Let $u:B(0,R)\subset \mathbb{R^d}\rightarrow\mathbb{R}$ be harmonic and nonnegative. Prove the following version of the Harnack inequality: $$\dfrac{R^{d-2}(R-|x|)}{(R+|x|)^{d-1}}u(0)\leq u(x)\leq \dfrac{R^{d-2}(R+|x|)}{(R-|x|)^{d-1}}u(0)$$.
I know what the usual inequality says and I have the proof of that at hand, however I do not know how to begin. Thanks in advance for any hints.

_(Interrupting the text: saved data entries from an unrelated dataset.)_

(** Only the last step deletes. *)
Definition is_unlink (e : TokenEvent) : bool := match e with EvUnlink _ _ => true | _ => false end.
Definition no_unlink (w w' : W) : Prop :=
  ∃ events, log w' = log w ++ events ∧ existsb is_unlink events = false.
Lemma no_unlink_trans w w1 w2 : no_unlink w w1 → no_unlink w1 w2 → no_unlink w w2.
Proof.
  intros (e1 & E1 & H1) (e2 & E2 & H2). exists (e1 ++ e2).
  rewrite E2, E1, existsb_app, H1, H2. by rewrite app_assoc.
Qed.
Definition deletes_nothing {A} (m : machine A) : Prop := ∀ w, no_unlink w (m w).1.
Lemma quiet_bind {A B} (m : machine A) (f : A → machine B) :
  deletes_nothing m → (∀ x, deletes_nothing (f x)) → deletes_nothing (m ≫= f).
Proof.
  intros Hm Hf w. unfold mbind, native_bind. specialize (Hm w).
  destruct (m w) as [w1 [x|e]]; [|done]. eapply no_unlink_trans; [done|apply Hf].
Qed.
Lemma quiet_lift {A} (r : result OsError A) : deletes_nothing (native_lift r).
Proof. intros w. exists []. by rewrite app_nil_r. Qed.
Lemma quiet_refuse b e : deletes_nothing (refuse_when b e).
Proof. destruct b; intros w; exists []; by rewrite app_nil_r. Qed.
Lemma quiet_logged {A} (m : machine A) (event : A → TokenEvent) :
  (∀ x, is_unlink (event x) = false) →
  (∀ w w' r, m w = (w', r) → log w' = log w ++ logged event r) → deletes_nothing m.
Proof.
  intros He Hlog w. destruct (m w) as [w' r] eqn:E. apply Hlog in E. exists (logged event r).
  split; [done|]. destruct r; simpl; [by rewrite He|done].
Qed.
Lemma quiet_map_err {A} g (m : machine A) : deletes_nothing m → deletes_nothing (native_map_err g m).
Proof. intros Hm w. specialize (Hm w). unfold native_map_err. by destruct (m w). Qed.
Lemma quiet_calls :
  deletes_nothing effective_user ∧ (∀ p, deletes_nothing (open_directory p)) ∧ (∀ h, deletes_nothing (token_fstat h)) ∧
  (∀ h n, deletes_nothing (token_statat h n)) ∧ (∀ h n, deletes_nothing (token_openat h n)) ∧
  (∀ h, deletes_nothing (token_read_exact h)) ∧ (∀ h, deletes_nothing (token_read_extra h)).
Proof.
  split_and!; intros; try by (eapply quiet_logged; [|eauto using log_open_directory, log_fstat,
    log_statat, log_openat, log_read_extra]).
  - intros w. unfold effective_user. pose proof (log_user w) as Hl.
    destruct (geteuid w) as [w' euid]. by exists [EvUser euid].
  - eapply quiet_logged; [|intros * E; apply log_read_exact in E as [E _]; exact E]; done.
Qed.
Ltac quiet_tac :=
  destruct quiet_calls as (? & ? & ? & ? & ? & ? & ?);
  repeat first [apply quiet_bind; [|intros ?] | apply quiet_lift | apply quiet_refuse
    | apply quiet_map_err | done | intros ?; apply quiet_lift].
Lemma quiet_open path : deletes_nothing (TrustedTokenFile_open path).
Proof.
  unfold TrustedTokenFile_open. quiet_tac. match goal with x : string * string |- _ => destruct x end.
  quiet_tac.
Qed.

(** What a successful [open] and a successful check have seen. *)
Definition sound_open (euid : Z) (parent name : string) (t : TrustedTokenFile Handle)
    (events : list TokenEvent) : Prop :=
  ∃ d f0 f1,
    events = [EvUser euid; EvOpenDirectory parent (ttf_parent_file t); EvStat (ttf_parent_file t) d;
              EvStatAt (ttf_parent_file t) name f0; EvOpenAt (ttf_parent_file t) name (ttf_file t);
              EvStat (ttf_file t) f1] ∧
    private_directory euid d ∧ private_file euid f1 ∧
    FileIdentity_from f0 = FileIdentity_from f1 ∧
    ttf_name t = name ∧ ttf_effective_uid t = euid ∧
    ttf_parent_identity t = FileIdentity_from d ∧ ttf_file_identity t = FileIdentity_from f1.
Definition sound_check (t : TrustedTokenFile Handle) (token : list Z) (events : list TokenEvent) : Prop :=
  ∃ d f1 f2,
    events = [EvReadExact (ttf_file t) token; EvReadExtra (ttf_file t) [];
              EvStat (ttf_parent_file t) d; EvStat (ttf_file t) f1;
              EvStatAt (ttf_parent_file t) (ttf_name t) f2] ∧
    len token = 32 ∧ private_directory (ttf_effective_uid t) d ∧
    private_file (ttf_effective_uid t) f1 ∧ private_file (ttf_effective_uid t) f2 ∧
    FileIdentity_from d = ttf_parent_identity t ∧ FileIdentity_from f2 = ttf_file_identity t.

For $|y|=R$, we have $R-|x|\le |x-y|\le R+|x|$. Using the Poisson formula, we obtain (when $x\in B(0,R)$) that\begin{align} u(x) &= \frac{R^2-|x|^2}{d\omega_d R}\int_{\partial B(0,R)}\frac{u(y)}{|x-y|^d}d\sigma(y)\\ &\ge \frac{R^2-|x|^2}{(R+|x|)^d d\omega_d R}\int_{\partial B(0,R)}u(y) d\sigma(y)\\ &= \frac{R^{d-2}(R-|x|)}{(R+|x|)^{d-1}}\frac{1}{d\omega_d R^{d-1}}\int_{\partial B(0,R)}u(y) d\sigma(y)\\ &= \frac{R^{d-2}(R-|x|)}{(R+|x|)^{d-1}}u(0) \end{align} The last step uses the mean value property of the harmonic function $u$. The other estimation is similar.